Q:of okay do for the companies prepare. So for the company prepare for the mergers and mna to mna folks or. So what kind of preparation do you think they should make in advance to avoid such a legal risk? Because it。
A:It has big consequences, what they really need to do is they need to look at these issues before they end the transactions. They need to include these issues in that due diligence. It's very important. So I think this needs to be a risk factor that is included in any transaction that triggers the National Security Act. It should be included in the, as part of the due diligence process to avoid any surprises later on. It's important to remember that some the way the UK Act works is that if a transaction meets the thresholds, its mandatory to get clearance from the government, you have to, if your transaction meets the thresholds, you must make a notification, and you're not allowed to complete the transaction.So it's very important that whether that is the case in advance.Yeah, they need to look at the risk in advance why they need to look at the risk in advance. They need to check, and they need to get advice from lawyers like myself in advance, you know. They need to make sure they know what the risk is.

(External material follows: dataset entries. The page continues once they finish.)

(** The target of a one-time boot is one the system advertises: the device asked
    for, or for [Cd] an alias of it. *)
Theorem one_shot_device_advertised device devices d :
  resolve_boot_device device devices = Ok d ->
  py_in d devices = Some true /\
  (d = device \/ device = "Cd" /\ d ∈ ["Cd"; "CD/DVD"; "UsbCd"; "UefiCd"; "UefiUsbCd"]).
Proof.
  unfold resolve_boot_device, Idrac.member_test. intros (direct & Hd & H)%res_bind_ok.
  destruct (py_in device devices) as [b|] eqn:Hin; [|done]. injection Hd as ->.
  destruct direct; [injection H as <-; auto|].
  destruct (List.find _ _) as [c|] eqn:Hf; [|done]. injection H as <-. apply find_some in Hf as [Hc Hm].
  split; [by destruct (py_in c devices) as [[]|]|]. right. case_decide; [|by destruct Hc]. split; [done|].
  by apply list_elem_of_In.
Qed.
End Commands.

(** ** Rollback *)

Lemma restrict_get wanted current k :
  dict_get k (restrict wanted current) = if decide (k ∈ wanted) then dict_get k current else None.
Proof.
  unfold restrict. assert (forall acc : pydict, dict_get k (fold_left (fun acc k => match dict_get k current with
      | Some v => dict_set k v acc | None => acc end) wanted acc)
    = if decide (k ∈ wanted) then match dict_get k current with Some v => Some v | None => dict_get k acc end
      else dict_get k acc) as H.
  { induction wanted as [|w wanted IH]; intros acc; cbn [fold_left]; [by rewrite decide_False by apply not_elem_of_nil|].
    rewrite IH. destruct (decide (k = w)) as [->|Hne].
    - rewrite (decide_True (P := w ∈ w :: wanted)) by (by left).
      destruct (dict_get w current) as [v|]; [rewrite dict_get_set_eq; by case_decide|by case_decide].
    - assert (k ∈ w :: wanted <-> k ∈ wanted) as Hiff by (rewrite elem_of_cons; naive_solver).
      rewrite (decide_ext (k ∈ w :: wanted) (k ∈ wanted)) by exact Hiff. destruct (dict_get w current) as [v|]; [|done].
      by rewrite dict_get_set_ne by done. }
  rewrite H. case_decide; [by destruct (dict_get k current)|done].
Qed.

Lemma restrict_NoDup ws current : NoDup (dict_keys (restrict ws current)).
Proof.
  unfold restrict. assert (NoDup (dict_keys (@nil (string * pyval)))) as H0 by constructor.
  revert H0. generalize (@nil (string * pyval)) as acc.
  induction ws as [|w ws IH]; intros acc H0; simpl; [done|]. apply IH.
  destruct (dict_get w current); [by apply dict_set_NoDup|done].
Qed.

(** What [current_attributes] comes to when the BIOS resource is read. *)
Lemma current_read {W} `{!World W} `{!Vendor W} b (s s0 s1 : mstate W) sys r host :
  managed_system_uri s = (s0, Ok sys) -> v_query (py_str sys +:+ "/Bios") (with_async b) s0 = (s1, Ok r) ->
  dict_get "Attributes" (as_dict (data r)) = Some (PDict host) -> current_attributes b s = (s1, Ok host).
Proof.
  intros Hs Hq Hh. unfold current_attributes, try_Exception, try_catch, bind. rewrite Hs, Hq. cbn [ret].
  destruct (data r) as [| | | | | | |d|]; try done. cbn in Hh. destruct d as [|kv d]; [done|]. cbn [py_or truthy].
  unfold dget, dict_get_or, default. by rewrite Hh.
Qed.

(** C21. A snapshot is the inverse of the change it is scoped by.  For a specification file with an object of attributes
    [change], and a host whose BIOS resource is read and has an object of attributes [host], bios-snapshot answers with a
    specification that has exactly the attributes of the change that the host has, with the values of the host; so when the
    attributes of the host are overwritten with the change and then with the snapshot, every attribute that was there has
    its value again, and what is added are the attributes of the change that were not there. *)
Theorem snapshot_rolls_back {W} `{!World W} `{!Vendor W} read_spec f spec change b (s s0 s1 : mstate W) sys r host :
  f <> "" -> read_spec f = Ok (PDict spec) -> dict_get "Attributes" spec = Some (PDict change) -> NoDup (dict_keys change) ->
  managed_system_uri s = (s0, Ok sys) -> v_query (py_str sys +:+ "/Bios") (with_async b) s0 = (s1, Ok r) ->
  dict_get "Attributes" (as_dict (data r)) = Some (PDict host) ->
  exists rollback,
    bios_snapshot read_spec None (Some f) b s
      = (s1, Ok (mkResult (PDict [("Attributes", PDict rollback)]) PNone PNone PNone)) /\
    (forall k, dict_get k rollback = if decide (k ∈ dict_keys change) then dict_get k host else None) /\
    forall k, dict_get k (dict_update (dict_update host change) rollback)
      = match dict_get k host with Some v => Some v | None => dict_get k change end.
Proof.
  intros Hf Hspec Hattr Hnd Hs Hq Hh. pose proof (current_read b s s0 s1 sys r host Hs Hq Hh) as Hcur.
  exists (restrict (dict_keys change) host). split; [|split; [apply restrict_get|]].
  - unfold bios_snapshot. unfold bind at 1. rewrite Hcur. destruct f as [|c f]; [done|].
    unfold bind, lift_res. rewrite Hspec. simpl. unfold spec_names, get_attr, dget, dict_get_or. rewrite Hattr.
    by destruct change.
  - intros k. rewrite !dict_get_update by auto using restrict_NoDup. rewrite restrict_get.
    destruct (dict_get k host) as [v|] eqn:Hk.
    + case_decide as Hin; [done|]. apply dict_get_None in Hin. by rewrite Hin.
    + case_decide as Hin; by destruct (dict_get k change).
Qed.

(** A BIOS resource that cannot be read gives an empty restore point and no error. *)
Lemma snapshot_of_failed_read {W} `{!World W} `{!Vendor W} read_spec b (s s0 s1 : mstate W) sys e :
  managed_system_uri s = (s0, Ok sys) -> v_query (py_str sys +:+ "/Bios") (with_async b) s0 = (s1, Raise e) -> is_Exception e = true ->
  bios_snapshot read_spec None None b s = (s1, Ok (mkResult (PDict [("Attributes", PDict [])]) PNone PNone PNone)).
Proof.
  intros Hs Hq He. unfold bios_snapshot, current_attributes, try_Exception, try_catch, bind. rewrite Hs, Hq, He. reflexivity.
Qed.

(** ** The commands that the commands invoke *)

(** The invoker that runs [BiosQueryPending] as defined here, other commands as
    [others] does. *)
Definition pending_invoker {W} `{!World W} `{!Vendor W} (others : SyncInvoker (mstate W)) : SyncInvoker (mstate W) :=
  fun api name kw =>
    if decide (api = "BiosQueryPending" /\ name = "bios_query_pending")
    then bios_query_pending (truthy (dget "do_async" kw)) (truthy (dget "do_expanded" kw)) ""
    else @sync_invoke _ others api name kw.

Definition no_commands : SyncInvoker (mstate sim) := fun _ _ _ => raise (InvalidArgument "unknown command").

Definition sim_dell : Vendor sim := dell_vendor (SyncInvoker0 := no_commands) (fun _ => "") 3 (fun _ => 0).

(** A host with no BIOS change pending. *)
Definition bios_routes : list (method * string * list response) :=
  let host := "https://10.0.0.42/redfish/v1/" in
  [(GET, host +:+ "Managers", [ok_json (PDict [("Members", PList [PDict [("@odata.id", PStr "/redfish/v1/Managers/1")]])])]);
   (GET, host +:+ "Systems", [ok_json (PDict [("Members", PList [PDict [("@odata.id", PStr "/redfish/v1/Systems/1")]])])]);
   (GET, host +:+ "Systems/1/Bios", [ok_json (PDict [("Attributes", PDict [("BootMode", PStr "Uefi"); ("Turbo", PStr "On")])])]);
   (GET, host +:+ "Systems/1/Bios/Settings", [ok_json (PDict [("Attributes", PDict [])])]);
   (PATCH, host +:+ "Systems/1/Bios/Settings", [Response 200 [] (inl (PDict []))])].

Definition bios_spec (f : string) : res pyval :=
  Ok (PDict [("Attributes", PDict [("Turbo", PStr "Off"); ("Sriov", PStr "On")])]).

Definition one_change : change_args :=
  ChangeArgs None None "on-reset" false false false false false "" "" (Some "change.json") (PInt 600).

Q:So everything, yes. For the companies, they you give me a second. Let me think about the question. Can you just describe more specific about the legal risk? The users, can you predict the future? Maybe UK want wants to have more acts to control for the night for the national security or something else to, to avoid the merge.
A:Yeah. I think really, it's more about the existing regime, and they will adapt the existing regime. As I say, they are already looking at it carefully. They are giving thought to how to give guidance on it to people. So I think we will see more effort put into the existing act in the future. So it can be made more clear, but also more adaptable for governments needs. So that's what we will see.
Q:My last question is, can you explain in detail you about how UK will play a role to attracting investment and does something like the nsi act in the future, because you have already said the UK wants to investment, happy to investment of the semiconductor, even outside the countries from another country, such as the us some us china may maybe, but they have the nsax so some companies maybe don't don't want to, they are fair about the nsax like that.So how the UK will play a role from both sides?
A:Yeah. As I tried to explain in a few times, I mean it's a balance. Really? There's, on the one hand, being open for investment and making the... and of course. It's not just about policies, also about economics and incentives. And the UK has always tried to be flexible in terms of its regime. And we see that in terms of its tax regime, for example, where it has various incentives for people to invest.
So I think we will continue to see that use of economic policy. But now there is this safeguard that is very much in place for the government to intervene, where it thinks it's strategically necessary for it to do so. And that will definitely continue to be the case. So the government has said that it recognizes that it needs to be clear about its intentions. And so that's what it will focus on doing, is trying to be as clear as it can be about how it implements policy in order to preserve the attractiveness of the UK from an investment point of view, that so it will continue to do that. But at the same time, it will keep these powers in place to use when it feels able to do so.